Work item. Each line below that carries the string "using" must appear in the answer.

Saved data entries
* * *
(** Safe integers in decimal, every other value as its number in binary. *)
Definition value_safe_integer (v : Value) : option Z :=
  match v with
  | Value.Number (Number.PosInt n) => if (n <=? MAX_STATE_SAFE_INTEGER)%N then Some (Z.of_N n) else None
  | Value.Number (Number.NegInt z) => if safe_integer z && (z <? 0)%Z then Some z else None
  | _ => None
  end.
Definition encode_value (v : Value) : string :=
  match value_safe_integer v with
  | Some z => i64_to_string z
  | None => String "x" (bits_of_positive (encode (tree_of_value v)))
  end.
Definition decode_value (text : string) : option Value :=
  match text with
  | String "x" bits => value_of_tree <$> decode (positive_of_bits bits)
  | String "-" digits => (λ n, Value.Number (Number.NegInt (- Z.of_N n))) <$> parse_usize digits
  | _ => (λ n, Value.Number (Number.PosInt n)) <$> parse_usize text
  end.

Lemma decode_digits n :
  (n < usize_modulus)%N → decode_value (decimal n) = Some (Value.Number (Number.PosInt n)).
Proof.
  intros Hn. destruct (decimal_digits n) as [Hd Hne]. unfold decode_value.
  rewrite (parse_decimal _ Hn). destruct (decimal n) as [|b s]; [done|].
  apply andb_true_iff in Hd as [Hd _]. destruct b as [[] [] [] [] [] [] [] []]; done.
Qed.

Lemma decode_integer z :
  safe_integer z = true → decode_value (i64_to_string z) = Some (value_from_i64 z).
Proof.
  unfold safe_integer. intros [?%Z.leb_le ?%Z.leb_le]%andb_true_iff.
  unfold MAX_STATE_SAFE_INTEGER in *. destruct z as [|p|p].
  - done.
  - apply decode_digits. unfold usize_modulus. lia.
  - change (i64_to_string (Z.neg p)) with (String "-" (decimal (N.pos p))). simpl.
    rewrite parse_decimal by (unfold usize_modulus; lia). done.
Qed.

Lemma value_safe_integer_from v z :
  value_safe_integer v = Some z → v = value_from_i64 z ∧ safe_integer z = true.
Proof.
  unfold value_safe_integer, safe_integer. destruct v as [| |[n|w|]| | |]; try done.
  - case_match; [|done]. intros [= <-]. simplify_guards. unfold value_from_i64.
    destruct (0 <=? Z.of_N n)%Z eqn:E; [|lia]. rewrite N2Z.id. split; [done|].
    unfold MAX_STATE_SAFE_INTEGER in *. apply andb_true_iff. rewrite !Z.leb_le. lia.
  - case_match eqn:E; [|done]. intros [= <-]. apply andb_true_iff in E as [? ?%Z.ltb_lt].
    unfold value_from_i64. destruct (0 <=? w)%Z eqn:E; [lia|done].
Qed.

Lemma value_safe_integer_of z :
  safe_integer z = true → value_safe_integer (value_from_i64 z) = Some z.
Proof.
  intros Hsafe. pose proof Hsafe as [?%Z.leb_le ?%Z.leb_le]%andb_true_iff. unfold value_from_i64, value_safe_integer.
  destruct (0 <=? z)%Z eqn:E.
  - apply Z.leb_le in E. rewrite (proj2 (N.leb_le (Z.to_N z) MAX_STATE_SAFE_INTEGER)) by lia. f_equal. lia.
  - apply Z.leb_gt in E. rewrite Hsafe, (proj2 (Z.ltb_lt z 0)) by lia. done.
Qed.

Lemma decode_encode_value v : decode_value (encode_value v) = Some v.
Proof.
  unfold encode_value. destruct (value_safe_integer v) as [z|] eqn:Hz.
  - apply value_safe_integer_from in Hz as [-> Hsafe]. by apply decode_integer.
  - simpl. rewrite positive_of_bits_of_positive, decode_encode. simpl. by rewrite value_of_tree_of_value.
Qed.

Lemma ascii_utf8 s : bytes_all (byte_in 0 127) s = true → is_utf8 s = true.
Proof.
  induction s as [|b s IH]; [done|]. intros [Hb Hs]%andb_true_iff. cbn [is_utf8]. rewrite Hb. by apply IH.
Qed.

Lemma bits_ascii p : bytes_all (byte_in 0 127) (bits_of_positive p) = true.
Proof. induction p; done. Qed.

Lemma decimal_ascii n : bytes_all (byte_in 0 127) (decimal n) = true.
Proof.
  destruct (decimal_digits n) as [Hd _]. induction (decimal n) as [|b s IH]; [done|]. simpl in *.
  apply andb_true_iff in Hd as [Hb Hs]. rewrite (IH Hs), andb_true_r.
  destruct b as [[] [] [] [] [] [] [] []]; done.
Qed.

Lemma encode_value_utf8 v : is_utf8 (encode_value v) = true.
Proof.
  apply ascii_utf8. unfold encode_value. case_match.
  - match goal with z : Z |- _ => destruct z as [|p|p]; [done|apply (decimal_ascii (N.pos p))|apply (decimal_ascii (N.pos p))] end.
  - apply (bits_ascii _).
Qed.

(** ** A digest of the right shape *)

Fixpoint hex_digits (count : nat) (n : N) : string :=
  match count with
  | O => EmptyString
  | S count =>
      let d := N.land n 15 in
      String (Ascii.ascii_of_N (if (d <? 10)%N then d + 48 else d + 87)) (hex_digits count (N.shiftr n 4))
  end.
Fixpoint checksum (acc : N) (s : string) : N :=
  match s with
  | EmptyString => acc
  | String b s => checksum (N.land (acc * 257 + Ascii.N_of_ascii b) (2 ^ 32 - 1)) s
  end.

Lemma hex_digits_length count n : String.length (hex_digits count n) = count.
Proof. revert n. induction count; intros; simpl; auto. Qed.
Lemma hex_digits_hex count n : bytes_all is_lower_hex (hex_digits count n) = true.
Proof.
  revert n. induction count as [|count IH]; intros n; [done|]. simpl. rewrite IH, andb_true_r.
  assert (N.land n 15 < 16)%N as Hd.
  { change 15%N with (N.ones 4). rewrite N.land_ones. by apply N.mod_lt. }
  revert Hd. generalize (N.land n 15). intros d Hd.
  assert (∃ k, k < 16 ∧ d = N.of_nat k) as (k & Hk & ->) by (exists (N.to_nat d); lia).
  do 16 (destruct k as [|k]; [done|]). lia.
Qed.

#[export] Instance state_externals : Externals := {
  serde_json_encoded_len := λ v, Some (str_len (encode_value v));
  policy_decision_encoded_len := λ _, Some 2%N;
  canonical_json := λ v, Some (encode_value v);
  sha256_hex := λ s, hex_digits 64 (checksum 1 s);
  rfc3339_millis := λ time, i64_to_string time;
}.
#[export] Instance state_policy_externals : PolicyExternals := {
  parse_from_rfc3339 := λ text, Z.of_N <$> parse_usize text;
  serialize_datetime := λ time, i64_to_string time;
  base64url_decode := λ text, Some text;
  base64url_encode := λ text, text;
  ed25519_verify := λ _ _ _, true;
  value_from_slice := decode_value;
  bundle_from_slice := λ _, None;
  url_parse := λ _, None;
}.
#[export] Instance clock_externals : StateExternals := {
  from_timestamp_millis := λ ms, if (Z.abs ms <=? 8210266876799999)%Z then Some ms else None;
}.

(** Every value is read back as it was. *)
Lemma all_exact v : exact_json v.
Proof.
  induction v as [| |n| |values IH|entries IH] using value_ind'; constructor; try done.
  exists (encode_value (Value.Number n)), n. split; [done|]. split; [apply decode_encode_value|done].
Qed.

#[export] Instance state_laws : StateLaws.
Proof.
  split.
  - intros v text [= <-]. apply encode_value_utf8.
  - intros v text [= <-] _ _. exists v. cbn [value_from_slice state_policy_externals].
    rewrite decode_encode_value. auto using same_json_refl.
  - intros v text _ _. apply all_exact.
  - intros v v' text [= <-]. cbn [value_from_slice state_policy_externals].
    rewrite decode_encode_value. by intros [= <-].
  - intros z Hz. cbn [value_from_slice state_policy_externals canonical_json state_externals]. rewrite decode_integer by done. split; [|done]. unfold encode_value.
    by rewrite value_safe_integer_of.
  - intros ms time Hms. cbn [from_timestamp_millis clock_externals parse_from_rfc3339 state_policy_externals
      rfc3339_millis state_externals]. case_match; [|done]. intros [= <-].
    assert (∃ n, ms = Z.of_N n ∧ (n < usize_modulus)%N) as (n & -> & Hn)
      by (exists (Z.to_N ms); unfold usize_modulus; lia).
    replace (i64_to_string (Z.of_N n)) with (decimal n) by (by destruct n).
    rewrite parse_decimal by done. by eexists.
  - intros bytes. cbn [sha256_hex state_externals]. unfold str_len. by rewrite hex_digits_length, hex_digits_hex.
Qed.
* * *
Task solution.
  induction v as [| |n| |values IH|entries IH] using value_ind'; constructor; try done.
    rewrite decode_encode_value. auto using same_json_refl.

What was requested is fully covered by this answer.